コーチ ネイトは、より良い走りのためにケイデンスを変える方法について、ここで詳しく説明しています。
さて、基本をカバーしたところで、あなたのジョギング体験をポジティブなものにするためのヒントに入りましょう。 そのため、この記事では、「正しいランニングフォームを身につけるためのコツ」をご紹介します。 全身を分解してみる
- 上半身。 肩を後ろに下げ、リラックスした状態を保つ。 腕は脇でゆったりと振るようにする。
- 腰と脚。 走るときは、お尻をニュートラルな位置で前に出し、大臀筋を活性化させる。 背中は曲げてはいけない。 足と足の間の距離を均等に保ちながら走ることに集中する。
- 足:足の真ん中くらいで足踏みをすることを目標にします。 地面を踏みつけたり、擦ったりせず、軽い足取りを目指す。
初めて走りに行く前に、足をきちんと支え、つま先の幅が十分あるランニングシューズを買いましょう。 新しい靴で探すべき最も重要な要素は、快適さと安定性です。

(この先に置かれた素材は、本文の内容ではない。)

(** ** Lemmas *)

(** A server address of a scheme: a non-empty authority without user
    information, no fragment, no blank or control character. *)
Definition server_shape (scheme : string) (s : string) : Prop :=
  exists authority rest, as_bytes s = as_bytes scheme ++ authority ++ rest /\
    authority <> [] /\ Forall (fun b => authority_end b = false /\ b <> "@"%byte) authority /\
    (rest = [] \/ exists b rest', rest = b :: rest' /\ authority_end b = true) /\
    ("#"%byte ∉ as_bytes s) /\
    Forall (fun b => is_ascii_whitespace b = false /\ is_ascii_control b = false) (as_bytes s).

Lemma authority_of_spec s :
  exists rest, s = authority_of s ++ rest /\
    Forall (fun b => authority_end b = false) (authority_of s) /\
    (rest = [] \/ exists b rest', rest = b :: rest' /\ authority_end b = true).
Proof.
  induction s as [|b s (rest & Heq & Hall & Hr)]; simpl; [exists []; auto|].
  destruct (authority_end b) eqn:Hb.
  - exists (b :: s). split_and!; [done|constructor|right; eauto].
  - exists rest. split_and!; [simpl; congruence|by constructor|done].
Qed.

Lemma authority_of_app a rest :
  Forall (fun b => authority_end b = false) a ->
  (rest = [] \/ exists b rest', rest = b :: rest' /\ authority_end b = true) ->
  authority_of (a ++ rest) = a.
Proof.
  intros Ha Hr. induction Ha as [|b a Hb Ha IH]; simpl.
  - destruct Hr as [-> |(b & rest' & -> & Hb)]; [done|]. simpl. by rewrite Hb.
  - by rewrite Hb, IH.
Qed.

Lemma checks_spec s :
  forallb (fun b => negb (is_ascii_whitespace b) && negb (is_ascii_control b)) s = true <->
  Forall (fun b => is_ascii_whitespace b = false /\ is_ascii_control b = false) s.
Proof.
  rewrite forallb_forall, Forall_forall. setoid_rewrite list_elem_of_In.
  setoid_rewrite andb_true_iff. setoid_rewrite negb_true_iff. done.
Qed.

Lemma server_checks_spec scheme server rest :
  as_bytes server = as_bytes scheme ++ rest ->
  (bool_decide (authority_of rest <> []) && bool_decide ("@"%byte ∉ authority_of rest) &&
   bool_decide ("#"%byte ∉ as_bytes server) &&
   forallb (fun b => negb (is_ascii_whitespace b) && negb (is_ascii_control b)) (as_bytes server)
   = true) <-> server_shape scheme server.
Proof.
  intros Heq. rewrite !andb_true_iff, !bool_decide_eq_true, checks_spec. split.
  - intros [[[Hne Hat] Hh] Hc]. destruct (authority_of_spec rest) as (r & Hr & Hall & Hrest).
    exists (authority_of rest), r. split_and!; try done; [by rewrite Heq, Hr at 1|].
    apply Forall_forall. intros b Hb. split; [by eapply Forall_forall in Hall|]. by intros ->.
  - intros (a & r & Heq' & Hne & Hall & Hr & Hh & Hc). rewrite Heq in Heq'.
    apply app_inv_head in Heq' as ->. rewrite authority_of_app; [|eapply Forall_impl; [exact Hall|]; by intros ? [? _]|done].
    split_and!; try done. intros Hat. by destruct (proj1 (Forall_forall _ _) Hall _ Hat) as [_ ?].
Qed.

Section lemmas.
Context {T : Type} {B64 : Base64} {S256 : Sha256} {Ed : Ed25519} {X : X25519}.
Context {JI : Json IdentityDocument} {JR : Json PairingRecord}.
Implicit Types (w : world T) (root : string).

Lemma wpc_load_identity drawn i root w :
  stable (holds_identity i) (identity_path root) (w_disk w) ->
  wpc (load_identity drawn root)
    (fun r w' => (r = Ok i \/ exists e, r = Err (PairingCrypto (CryptoIo e))) /\ w_disk w' = w_disk w)
    (fun w' => w_disk w' = w_disk w) w.
Proof.
  intros Hst. apply wpc_lift_err. eapply wpc_mono; [by apply (wpc_load_held drawn i)| |done].
  intros r w' [[-> |[e ->]] Hd]; (split; [|done]); [by left|right; by eexists].
Qed.

Lemma pairing_temp_ne root suffix : pairing_temp root suffix <> pairing_path root.
Proof. intros Heq. by apply (f_equal p_name) in Heq. Qed.
(* ===== verification/Session.v ===== *)
(** * The clipboard session ([crates/core/src/session.rs])

    One end-to-end encrypted session with one peer: sequence reservation and
    sealing on the way out; authentication, replay rejection, the two delivery
    transactions, the history and the clipboard callback on the way in.  The
    trace of a session's world holds what leaves it for good: a sealed
    envelope ([Sealed]) and an invocation of the platform callback ([Fired]).
    The callback is a type class whose answers may depend on everything it saw
    before; the nonce of [seal] is an argument. *)

From S2P Require Import Prelude Fs Interfaces Protocol Crypto History Pairing.
From Stdlib Require Import Strings.Byte Sorted.

Set Default Goal Selector "!".
#[local] Open Scope clip_scope.

Definition SEEN_IDS_RING : nat := 64.
Definition LIVE_FRESH_WINDOW_MS : Z := 5 * 60 * 1000.
Definition LIVE_FUTURE_SKEW_MS : Z := 2 * 60 * 1000.
Definition MAX_IMAGE_BYTES : Z := 10 * 1024 * 1024.
Definition ECHO_RING : nat := 64.
Definition SESSION_FILE : string := "session.json".

Inductive ClipContent := CText (text : string) | CImage (data : bytes).

Record ClipItem := { ci_id : string; ci_ts_ms : Z; ci_seq : Z; ci_content : ClipContent }.

#[global] Instance ClipContent_eq_decision : EqDecision ClipContent.
Proof. solve_decision. Defined.
#[global] Instance ClipItem_eq_decision : EqDecision ClipItem.
Proof. solve_decision. Defined.

Inductive MailboxDisposition := Applied | Deferred.
Definition in_net (net : IpNet) (ip : IpAddr) : Prop :=
  match net, ip with
  | NetV4 n p, IpV4 a => take (Z.to_nat p) (bits a) = take (Z.to_nat p) (bits n)
  | NetV6 n p, IpV6 a => take (Z.to_nat p) (bits a) = take (Z.to_nat p) (bits n)
  | _, _ => False
  end.

(** ** The parsers return full addresses *)

Lemma read_octets_length n i p o r : read_octets n i p = Some (o, r) -> length o = n.
Proof.
  revert i p o; induction n as [|n IH]; intros i p o; simpl; [by intros [= <- _]|].
  destruct (read_separator _ _ _ _) as [[v rest]|]; [|done].
  destruct (read_octets n (S i) rest) as [[os rest']|] eqn:Ho; [|done].
  intros [= <- <-]. simpl. f_equal. by eapply IH.
Qed.

Lemma read_separator_Some {A} sep i (inner : parser A) p x r :
  read_separator sep i inner p = Some (x, r) -> exists p', inner p' = Some (x, r).
Proof.
  unfold read_separator. case_bool_decide; [by eauto|].
  destruct (read_given_char sep p) as [[[] rest]|]; by eauto.
Qed.

Lemma read_groups_length slots i p o v4 r :
  read_groups slots i p = (o, v4, r) -> length o <= 2 * slots /\ exists k, length o = 2 * k.
Proof.
  revert i p o v4 r; induction slots as [|n IH]; intros i p o v4 r; cbn [read_groups].
  { intros [= <- <- <-]. split; [simpl; lia|by exists 0]. }
  destruct (if bool_decide (n = 0) then _ else _) as [[os rest]|] eqn:Hv4.
  { intros [= <- <- <-]. case_bool_decide; [done|].
    apply read_separator_Some in Hv4 as [p' Hp']. apply read_octets_length in Hp'.
    split; [lia|exists 2; lia]. }
  clear Hv4. destruct (read_separator _ _ _ _) as [[g rest]|].
  2: { intros [= <- <- <-]. split; [simpl; lia|by exists 0]. }
  destruct (read_groups n (S i) rest) as [[os v] rest'] eqn:Hg.
  intros [= <- <- <-]. apply IH in Hg as [Hle [k Hk]]. simpl. split; [lia|]. exists (S k). lia.
Qed.

Lemma read_ipv6_length p o r : read_ipv6_addr p = Some (o, r) -> length o = 16.
Proof.
  unfold read_ipv6_addr. destruct (read_groups 8 0 p) as [[front v4] rest] eqn:Hf.
  case_bool_decide as H16; [by intros [= <- <-]|]. destruct v4; [done|].
  destruct (read_given_char _ rest) as [[[] rest1]|]; [|done]. cbn [mbind option_bind].
  destruct (read_given_char _ rest1) as [[[] rest2]|]; [|done]. cbn [mbind option_bind].
  destruct (read_groups (7 - length front / 2) 0 rest2) as [[back v'] rest3] eqn:Hb.
  intros [= <- <-]. apply read_groups_length in Hf as [Hf [k Hk]], Hb as [Hb _].
  replace (length front / 2) with k in Hb by (by rewrite Hk, Nat.mul_comm, Nat.div_mul).
  rewrite !length_app, length_replicate. lia.
Qed.

Lemma parse_ip_ok s ip : parse_ip s = Some ip -> ip_ok ip.
Proof.
  unfold parse_ip. destruct (read_ipv4_addr s) as [[o r]|] eqn:H4; simpl.
  { case_bool_decide; [|done]. intros [= <-]. by apply read_octets_length in H4. }
  destruct (read_ipv6_addr s) as [[o r]|] eqn:H6; simpl; [|done].
  case_bool_decide; [|done]. intros [= <-]. by apply read_ipv6_length in H6.
Qed.

Lemma read_digits_nonneg radix v c p v' c' r :
  (0 <= radix)%Z -> (0 <= v)%Z -> read_digits radix v c p = (v', c', r) -> (0 <= v')%Z.
Proof.
  intros Hr. revert v c; induction p as [|b p IH]; intros v c Hv; simpl; [by intros [= <- <- <-]|].
  destruct (to_digit radix b) as [d|] eqn:Hd; [|by intros [= <- <- <-]]. apply IH.
  assert (0 <= d)%Z; [|nia]. unfold to_digit, is_ascii_digit, in_range in Hd.
  pose proof (bval_range b). repeat case_bool; bool_to_prop; simplify_eq; lia.
Qed.
(* ===== verification/Mailbox.v ===== *)
(** * Mailboxes ([crates/server/src/mailbox.rs])

    The latest undelivered clip of each room.  The trait [MailboxSink] is a
    type class; [NoopMailboxSink] and [PersistentMailbox] are its instances.
    [PersistentMailbox] is shared by the room actors, one publication worker
    and a sweeper: its methods are functions on the shared state, and
    [mailbox_step] interleaves them at the points where the source can be
    preempted.  The write gate and the test counters' notifications are
    instrumentation and left out. *)

From S2P Require Import Prelude Fs Interfaces.
From Stdlib Require Import Strings.Byte.

Set Default Goal Selector "!".
#[local] Open Scope clip_scope.

Definition MAILBOX_MAX_BYTES : Z := 100 * 24 * 1024 * 1024.
Definition MAILBOX_TTL : Z := 7 * 24 * 60 * 60 * 1000.

Record PendingClip := { origin_device : string; ciphertext_b64 : string }.

#[global] Instance PendingClip_eq_decision : EqDecision PendingClip.
Proof. solve_decision. Defined.

Record HealthProbe := { degraded : bool; last_error : option io_error }.

Definition health_default : HealthProbe := {| degraded := false; last_error := None |}.
Definition is_healthy (h : HealthProbe) : bool := negb (degraded h).
Definition mark_degraded (e : io_error) (h : HealthProbe) : HealthProbe :=
  {| degraded := true; last_error := Some e |}.
Definition mark_healthy (h : HealthProbe) : HealthProbe := health_default.

(** ** The trait: [now] is the clock the method reads *)

Class MailboxSink (M : Type) := {
  clip_pending : M -> string -> string -> PendingClip -> Z -> M;
  clip_consumed : M -> string -> string -> M;
  load_pending : M -> string -> Z -> list (string * PendingClip);
  health_probe : M -> option HealthProbe
}.

Inductive NoopMailboxSink := Noop.

#[global] Instance noop_sink : MailboxSink NoopMailboxSink := {|
  clip_pending := fun self _ _ _ _ => self;
  clip_consumed := fun self _ _ => self;
  load_pending := fun _ _ _ => [];
  health_probe := fun _ => None |}.

(** ** Snapshots *)

Record MailboxOptions := { mb_max_bytes : Z; ttl : Z; retry_interval : Z }.

Definition options_default : MailboxOptions :=
  {| mb_max_bytes := MAILBOX_MAX_BYTES; ttl := MAILBOX_TTL; retry_interval := 5 * 1000 |}.

Record DiskMailbox := {
  dm_version : Z; dm_room_id : string; dm_recipient_fp : string; dm_origin_fp : string;
  dm_ciphertext_b64 : string; dm_ts_ms : Z
}.

Record Snapshot := {
  recipient_fp : string; origin_fp : string; s_ciphertext_b64 : string; ts_ms : Z
}.

#[global] Instance DiskMailbox_eq_decision : EqDecision DiskMailbox.
Proof. solve_decision. Defined.
#[global] Instance Snapshot_eq_decision : EqDecision Snapshot.
Proof. solve_decision. Defined.

Definition mb_validate_room_id (room_id : string) : result unit io_error :=
  if lower_hex 32 room_id then Ok tt else Err InvalidInput.
Definition validate_fingerprint (fp : string) : result unit io_error :=
  if lower_hex 64 fp then Ok tt else Err InvalidData.

Definition into_snapshot {B64 : Base64} (self : DiskMailbox) : result Snapshot io_error :=
  if negb (dm_version self =? 1)%Z then Err InvalidData
  else
    _ ←? mb_validate_room_id (dm_room_id self);
    _ ←? validate_fingerprint (dm_recipient_fp self);
    _ ←? validate_fingerprint (dm_origin_fp self);
    decoded ←? map_err (fun _ => InvalidData) (b64_decode (dm_ciphertext_b64 self));
    if negb (bool_decide (b64_encode decoded = dm_ciphertext_b64 self)) then Err InvalidData
    else if (dm_ts_ms self <=? 0)%Z then Err InvalidData
    else Ok {| recipient_fp := dm_recipient_fp self; origin_fp := dm_origin_fp self;
               s_ciphertext_b64 := dm_ciphertext_b64 self; ts_ms := dm_ts_ms self |}.

Definition to_disk (self : Snapshot) (room_id : string) : DiskMailbox :=
  {| dm_version := 1; dm_room_id := room_id; dm_recipient_fp := recipient_fp self;
     dm_origin_fp := origin_fp self; dm_ciphertext_b64 := s_ciphertext_b64 self;
     dm_ts_ms := ts_ms self |}.

Definition to_pending_clip (self : Snapshot) : PendingClip :=
  {| origin_device := origin_fp self; ciphertext_b64 := s_ciphertext_b64 self |}.

Definition ttl_ms (ttl : Z) : Z := clamp_i64 ttl.
Definition is_expired (ts_ms now_ms ttl_ms : Z) : bool :=
  (ttl_ms <? saturating_sub_i64 now_ms ts_ms)%Z.

(** ** The persistent mailbox: shared state *)

Record PersistentMailbox := {
  mb_dir : string; options : MailboxOptions;
  index : gmap string Snapshot; dirty : gmap string Snapshot; queued : gset string;
  sizes : gmap string Z; channel : list string; health : HealthProbe;
  writes_done : nat; in_flight : bool
}.

Definition snapshot_path (dir room_id : string) : path := Path dir (room_id +:+ ".json").
Definition snapshot_temp (dir room_id : string) : path := Path dir ("." +:+ room_id +:+ ".json.tmp").
Lemma inv_add reserve b s : inv s -> inv (race_add reserve b s).
Proof.
  intros Hi. pose proof Hi as [H1 H2 H3 H4 H5]. pose proof (frame_size_nonneg b). split; simpl; try done.
  - replace (settled (race_add reserve b s)) with (settled s); [done|]. unfold settled, in_transit; simpl.
    apply ob_ext; simpl; try done. rewrite sum_senders_app. simpl. lia.
  - unfold in_transit in *; simpl. rewrite sum_senders_app. simpl. lia.
  - rewrite (passing_max (rc_box s)) by done. rewrite passing_app. simpl. unfold over_budget; simpl.
    pose proof (passing_range (rc_box s) (rc_senders s)). pose proof (sum_held_nonneg (rc_popped s)).
    unfold in_transit in H2. destruct (Z.ltb_spec (ob_max (rc_box s)) (ob_pending (rc_box s) + frame_size b)); lia.
Qed.

Lemma inv_undo x before after s : rc_senders s = before ++ x :: after -> inv s -> inv (race_undo x (before ++ after) s).
Proof.
  intros Hs Hi. pose proof Hi as [H1 H2 H3 H4 H5]. pose proof (frame_size_nonneg (sn_frame x)).
  assert (sum_senders (rc_senders s) = frame_size (sn_frame x) + sum_senders (before ++ after))%Z as Es
    by (rewrite Hs, !sum_senders_app; simpl; lia).
  apply (inv_silent s); simpl; try done.
  - unfold settled, in_transit; simpl. apply ob_ext; simpl; try done. lia.
  - unfold in_transit in *; simpl. lia.
  - rewrite Hs, (passing_max (rc_box s)), !passing_app by done. simpl. destruct (over_budget _ x); lia.
Qed.

(** A call that passed the budget finds room in what is settled. *)
Lemma settled_room x before after s :
  rc_senders s = before ++ x :: after -> over_budget (rc_box s) x = false -> has_slot (rc_box s) = true -> inv s ->
  (ob_max (settled s) <? ob_pending (settled s) + frame_size (sn_frame x))%Z = false /\ has_slot (settled s) = true.
Proof.
  intros Hs Hx Hslot [H1 H2 H3 H4 H5]. split.
  - simpl. apply Z.ltb_ge. rewrite Hs, passing_app in H4. simpl in H4. rewrite Hx in H4.
    pose proof (passing_range (rc_box s) before). pose proof (passing_range (rc_box s) after). lia.
  - apply has_slot_true in Hslot as [Hc Hl]. unfold has_slot; simpl. rewrite Hc. simpl.
    apply bool_decide_eq_true_2. lia.
Qed.

Lemma inv_channel x before after s :
  rc_senders s = before ++ x :: after -> over_budget (rc_box s) x = false -> inv s -> inv (race_channel x before after s).
Proof.
  intros Hs Hx Hi. pose proof Hi as [H1 H2 H3 H4 H5].
  assert (sum_senders (rc_senders s) = frame_size (sn_frame x) + sum_senders (before ++ after))%Z as Es
    by (rewrite Hs, !sum_senders_app; simpl; lia).
  unfold race_channel. destruct (has_slot (rc_box s)) eqn:Hslot.
  2: { apply (inv_silent s); simpl; try done.
       - unfold settled, in_transit; simpl. apply ob_ext; simpl; try done. rewrite Es, !sum_senders_app. simpl. lia.
       - unfold in_transit in *; simpl. rewrite Es, sum_senders_app in H2. rewrite sum_senders_app. simpl. lia.
       - rewrite Hs, !passing_app. simpl. unfold over_budget; simpl. lia. }
  destruct (settled_room x before after s Hs Hx Hslot Hi) as [Hroom Hslot'].
  apply has_slot_true in Hslot as [_ Hlen]. rewrite Hs, passing_app in H4. simpl in H4. rewrite Hx in H4.
  destruct (sn_reserve x); apply (inv_atomic s); simpl; try done.
  - apply at_reserve. unfold reserve_frame. rewrite Hroom, Hslot'. simpl. f_equal. unfold settled, in_transit; simpl.
    apply ob_ext; simpl; (done || lia).
  - unfold in_transit in *; simpl. lia.
  - lia.
  - rewrite (passing_max (rc_box s)), passing_app by done. lia.
  - lia.
  - apply at_frame. unfold try_frame. rewrite Hroom, Hslot'. simpl. f_equal. unfold settled, in_transit; simpl.
    apply ob_ext; simpl; (done || lia).
  - unfold in_transit in *; simpl. rewrite sum_sizes_app. simpl. lia.
  - rewrite (passing_max (rc_box s)), passing_app, sum_sizes_app by done. simpl. lia.
  - rewrite length_app. simpl. lia.
Qed.
Ltac same_outbox := unfold settled, in_transit, reserved_send, reserved_drop, receiver_gone; apply ob_ext; simpl; (done || lia).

Tip #2: 常にウォームアップとクールダウンを行う
なぜウォームアップなのでしょうか?
良いウォームアップは、通常、いくつかのダイナミックストレッチで構成されています。 動的ストレッチとは、静的ストレッチとは異なり、脚のスイングやランジでのヒップサークルのように、複数の運動平面で繰り返し動くことによって筋肉を伸ばし、温めることを意味します。
ダイナミックストレッチは、筋肉を過度に緊張させることなく、活性化と弛緩の両方を行うことができます。 特に、座りっぱなしで固くなってしまったハムストリングスやヒップは、ダイナミックストレッチで安全に解放することができます。
ダイナミックストレッチで筋繊維を緩やかに伸ばしたり縮めたりして、ジョギングなどの激しい運動に対して体を準備するのです。
筋肉の活性化と弛緩の間の回転は、実際に走る動作を模倣しているのです!
ウォーミングアップの方法
どこでもできる、体だけを使った簡単なウォーミングアップを紹介します。 筋肉は発火し、心臓血管系はハードに働いていました。
クールダウンは、体を通常のレベルに戻し、体を “ホメオスタシス “と呼ばれる状態に戻すものです。 クールダウンの動きをすることで、筋繊維や肺に、これでリラックスして元に戻れるという信号を送ります。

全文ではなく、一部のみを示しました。